_RECORDS TO PROCESS:_

(* ===== verification/Observer.v ===== *)
(** * Change listeners of the node

    Model of the three background listeners of [src/node.rs]: the forwarder of
    store changes to public subscribers ([forward_store_changes]), the forwarder
    of remote changes to the bridge ([forward_bridge_changes], whose decision is
    [NodeDocs.forward_remote]) and the feed of the relay fanout
    ([sync_on_change]), with the rejection counters and rate-limited warnings
    they share ([NodeChangeDiagnostics]). A broadcast receiver yields a
    notification, or that it lagged; the node's state at each notification is
    what the listener then reads. *)

From S2P Require Import Prelude Journal LedgerWorker Fanout RateLimit Envelope NatsConfig Egress Preflight Crypto NodeDocs.
From Stdlib Require Import Strings.Ascii.

(** ** Diagnostics *)

Definition NODE_CHANGE_WARNING_INTERVAL : Z := 60 * 1000000000.

Inductive NodeChangePath := PublicObserver | BridgeRemote.

#[global] Instance NodeChangePath_eq_dec : EqDecision NodeChangePath.
Proof. solve_decision. Defined.
#[global] Instance NodeChangeRejectKind_eq_dec : EqDecision NodeChangeRejectKind.
Proof. solve_decision. Defined.

Definition NODE_CHANGE_REJECT_KINDS : nat := 8.

Definition reject_index (k : NodeChangeRejectKind) : nat :=
  match k with
  | InvalidKey => 0
  | IdentityTooLarge => 1
  | NcStoreRead => 2
  | EncodedTooLarge => 3
  | StructuralLimit => 4
  | Decrypt => 5
  | NcConversion => 6
  | EventTooLarge => 7
  end.

Definition diagnostics_index (path : NodeChangePath) (kind : NodeChangeRejectKind) : nat :=
  (match path with PublicObserver => 0 | BridgeRemote => NODE_CHANGE_REJECT_KINDS end + reject_index kind)%nat.

(** The two arrays of sixteen, and the lines emitted. *)
Record NodeChangeDiagnostics := mkNodeDiagnostics {
  nc_counters : list Z;
  nc_warnings : list DiagnosticBucket;
  nc_emitted : list (NodeChangePath * NodeChangeRejectKind * Z);
}.

Definition node_diagnostics_new : NodeChangeDiagnostics :=
  mkNodeDiagnostics (replicate (2 * NODE_CHANGE_REJECT_KINDS) 0) (replicate (2 * NODE_CHANGE_REJECT_KINDS) bucket_default) [].

(** [record_at]; [None] would be an index out of bounds. *)
Definition node_record_at (path : NodeChangePath) (kind : NodeChangeRejectKind) (now : Z) (d : NodeChangeDiagnostics)
  : option NodeChangeDiagnostics :=
  let index := diagnostics_index path kind in
  c ← nc_counters d !! index;
  b ← nc_warnings d !! index;
  let counters := <[index := wrapping_add_u64 c 1]> (nc_counters d) in
  let '(line, b) := bucket_record NODE_CHANGE_WARNING_INTERVAL now b in
  Some (mkNodeDiagnostics counters (<[index := b]> (nc_warnings d))
          (match line with Some n => nc_emitted d ++ [(path, kind, n)] | None => nc_emitted d end)).

(** ** The public observer *)

Inductive ChangeType := ChangeUpsert | ChangeDelete.

Record ChangeEvent := mkChange {
  ev_collection : string;
  ev_doc_id : string;
  ev_change_type : ChangeType;
  ev_json_data : option string;
}.

(** A receiver's answer, and the clock when it is handled. *)
Inductive Recv (A : Type) := Received (now : Z) (a : A) | Lagged (n : Z).
Arguments Received {A}. Arguments Lagged {A}.

Section observer.
Context {sha : Sha256} `{CipherOps} `{D : Docs} {St : Type} `{!DocStore St} {E : Type} `{ExclusionOps E}.
Implicit Types n : Node St E.

(** One key of the store in [forward_store_changes]. *)
Definition observe_change (key : string) n : result NodeChangeRejectKind ChangeEvent :=
  match split_once ":"%char key with
  | None => Err InvalidKey
  | Some (collection, doc_id) =>
      if (MAX_BRIDGE_IDENTITY_BYTES <? str_len collection) || (MAX_BRIDGE_IDENTITY_BYTES <? str_len doc_id)
      then Err IdentityTooLarge
      else
        let? raw :=
          match store_get key (nd_store n) with
          | Some (Some doc) =>
              let j := automerge_to_json doc in
              match encrypted_value j with
              | Some s => Ok (Some s)
              | None => map_ok Some (ok_or (json_text j) NcConversion)
              end
          | Some None => Ok None
          | None => Err NcStoreRead
          end in
        let? json_data :=
          match raw with
          | Some v =>
              if is_encrypted v then
                match nd_cipher n with
                | Some c => map_ok Some (map_err (λ _, Decrypt) (decrypt c v))
                | None => Ok (Some v)
                end
              else Ok (Some v)
          | None => Ok None
          end in
        Ok (mkChange collection doc_id ChangeUpsert json_data)
  end.

(** A listener's loop over what its receiver yields: the events sent and the
    diagnostics. *)
Fixpoint listen {A B} (path : NodeChangePath) (handle : A → result NodeChangeRejectKind (option B)) (l : list (Recv A))
    (sent : list B) (d : NodeChangeDiagnostics) : option (list B * NodeChangeDiagnostics) :=
  match l with
  | [] => Some (sent, d)
  | Lagged _ :: l => listen path handle l sent d
  | Received now a :: l =>
      match handle a with
      | Ok (Some e) => listen path handle l (sent ++ [e]) d
      | Ok None => listen path handle l sent d
      | Err kind => d ← node_record_at path kind now d; listen path handle l sent d
      end
  end.

(** A notification comes with the state its handler reads. *)
Definition forward_store_changes (l : list (Recv (string * Node St E))) (d : NodeChangeDiagnostics)
  : option (list ChangeEvent * NodeChangeDiagnostics) :=
  listen PublicObserver (λ '(key, n), map_ok Some (observe_change key n)) l [] d.

Inductive ChangeOrigin := OriginLocal | OriginRemote (peer : string).

Definition forward_bridge_changes (l : list (Recv (string * ChangeOrigin * Node St E))) (d : NodeChangeDiagnostics)
  : option (list BridgeChangeEvent * NodeChangeDiagnostics) :=
  listen BridgeRemote
    (λ '(key, origin, n), match origin with OriginRemote peer => forward_remote key peer n | OriginLocal => Ok None end) l [] d.

(** ** The fanout feed *)

Context {qos : Qos}.

Definition origin_kind (o : ChangeOrigin) : FanoutKind :=
  match o with OriginLocal => AllPeers | OriginRemote source => ExcludeSource source end.

(** [closed]: the broadcast ended after these notifications. *)
Fixpoint sync_on_change (l : list (Recv (string * ChangeOrigin))) (closed : bool) (f : PriorityFanout) : PriorityFanout :=
  match l with
  | [] => if closed then close f else f
  | Lagged _ :: l => sync_on_change l closed f
  | Received _ (key, origin) :: l => sync_on_change l closed (Fanout.enqueue key (origin_kind origin) f)
  end.

End observer.

(** ** Diagnostics are lossless *)

Lemma diagnostics_index_inj p1 k1 p2 k2 :
  diagnostics_index p1 k1 = diagnostics_index p2 k2 → p1 = p2 ∧ k1 = k2.
Proof. destruct p1, p2, k1, k2; cbn; intros; done || lia. Qed.

Lemma diagnostics_index_bound path kind : (diagnostics_index path kind < 2 * NODE_CHANGE_REJECT_KINDS)%nat.
Proof. destruct path, kind; cbn; lia. Qed.

(** The arrays have their sixteen places. *)
Definition sized (d : NodeChangeDiagnostics) : Prop :=
  length (nc_counters d) = (2 * NODE_CHANGE_REJECT_KINDS)%nat ∧ length (nc_warnings d) = (2 * NODE_CHANGE_REJECT_KINDS)%nat.

(** The count of a kind, and what its lines and its bucket account for. *)
Definition nc_count (d : NodeChangeDiagnostics) (path : NodeChangePath) (kind : NodeChangeRejectKind) : Z :=
  nc_counters d !!! diagnostics_index path kind.

Definition lines_of (path : NodeChangePath) (kind : NodeChangeRejectKind) (lines : list (NodeChangePath * NodeChangeRejectKind * Z)) : Z :=
  foldr (λ x acc, if bool_decide (x.1 = (path, kind)) then 1 + x.2 + acc else acc) 0 lines.

Definition nc_accounted (d : NodeChangeDiagnostics) (path : NodeChangePath) (kind : NodeChangeRejectKind) : Z :=
  lines_of path kind (nc_emitted d) +
  suppressed (default bucket_default (nc_warnings d !! diagnostics_index path kind)).

Lemma nc_lines_snoc path kind lines p k n :
  lines_of path kind (lines ++ [(p, k, n)]) = lines_of path kind lines + (if bool_decide ((p, k) = (path, kind)) then 1 + n else 0).
Proof.
  unfold lines_of. induction lines as [|x lines IH]; cbn [foldr app fst snd]; [repeat case_bool_decide; lia|].
  rewrite IH. repeat case_bool_decide; lia.
Qed.

(** One record counts one occurrence of its kind and of no other, and it is in the
    kind's lines or still suppressed. *)
Lemma node_record_at_spec path kind now d :
  sized d → ∃ d', node_record_at path kind now d = Some d' ∧ sized d' ∧
  ∀ p k, eqm (nc_count d' p k) (nc_count d p k + if bool_decide ((p, k) = (path, kind)) then 1 else 0) ∧
    (0 ≤ nc_accounted d p k < U64_MAX → 0 ≤ suppressed (default bucket_default (nc_warnings d !! diagnostics_index p k)) →
     0 ≤ lines_of p k (nc_emitted d) →
     nc_accounted d' p k = nc_accounted d p k + (if bool_decide ((p, k) = (path, kind)) then 1 else 0) ∧
     0 ≤ suppressed (default bucket_default (nc_warnings d' !! diagnostics_index p k)) ∧ 0 ≤ lines_of p k (nc_emitted d')).
Proof.
  intros [Hc Hw]. pose proof (diagnostics_index_bound path kind) as Hb. unfold node_record_at.
  destruct (lookup_lt_is_Some_2 (nc_counters d) (diagnostics_index path kind)) as [c Ec]; [lia|].
  destruct (lookup_lt_is_Some_2 (nc_warnings d) (diagnostics_index path kind)) as [b Eb]; [lia|].
  rewrite Ec, Eb. cbn [mbind option_bind]. destruct (bucket_record _ now b) as [line b'] eqn:Er.
  eexists. split; [done|]. split; [split; cbn; by rewrite length_insert|]. intros p k.
  destruct (decide ((p, k) = (path, kind))) as [[= -> ->]|Hne].
  - rewrite bool_decide_true by done. unfold nc_count, nc_accounted. cbn [nc_counters nc_warnings nc_emitted].
    rewrite list_lookup_total_insert_eq by lia. rewrite (list_lookup_total_correct _ _ _ Ec).
    rewrite list_lookup_insert_eq, Eb by lia. cbn [from_option id]. split; [apply eqm_wrapping|]. intros Ha Hs Hl.
    unfold bucket_record in Er. destruct (match next_emit b with Some _ => _ | None => _ end); simplify_eq; cbn [suppressed].
    + unfold saturating_add_u64. lia.
    + rewrite nc_lines_snoc, bool_decide_true by done. lia.
  - rewrite bool_decide_false by done. unfold nc_count, nc_accounted. cbn [nc_counters nc_warnings nc_emitted].
    assert (diagnostics_index path kind ≠ diagnostics_index p k) as Hi by (intros [-> ->]%diagnostics_index_inj; done).
    rewrite list_lookup_total_insert_ne, list_lookup_insert_ne by done. split; [exists 0; lia|]. intros Ha Hs Hl.
    destruct line; [rewrite nc_lines_snoc, bool_decide_false by naive_solver|]; lia.
Qed.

_REQUIRED WORK:_ Within the listing above, locate the line containing "sized d → ∃" and the line containing "k, eqm (nc_count". Reproduce those two lines and all lines between them exactly, with nothing added.

_SOLUTION TO THIS EXERCISE:_
  sized d → ∃ d', node_record_at path kind now d = Some d' ∧ sized d' ∧
  ∀ p k, eqm (nc_count d' p k) (nc_count d p k + if bool_decide ((p, k) = (path, kind)) then 1 else 0) ∧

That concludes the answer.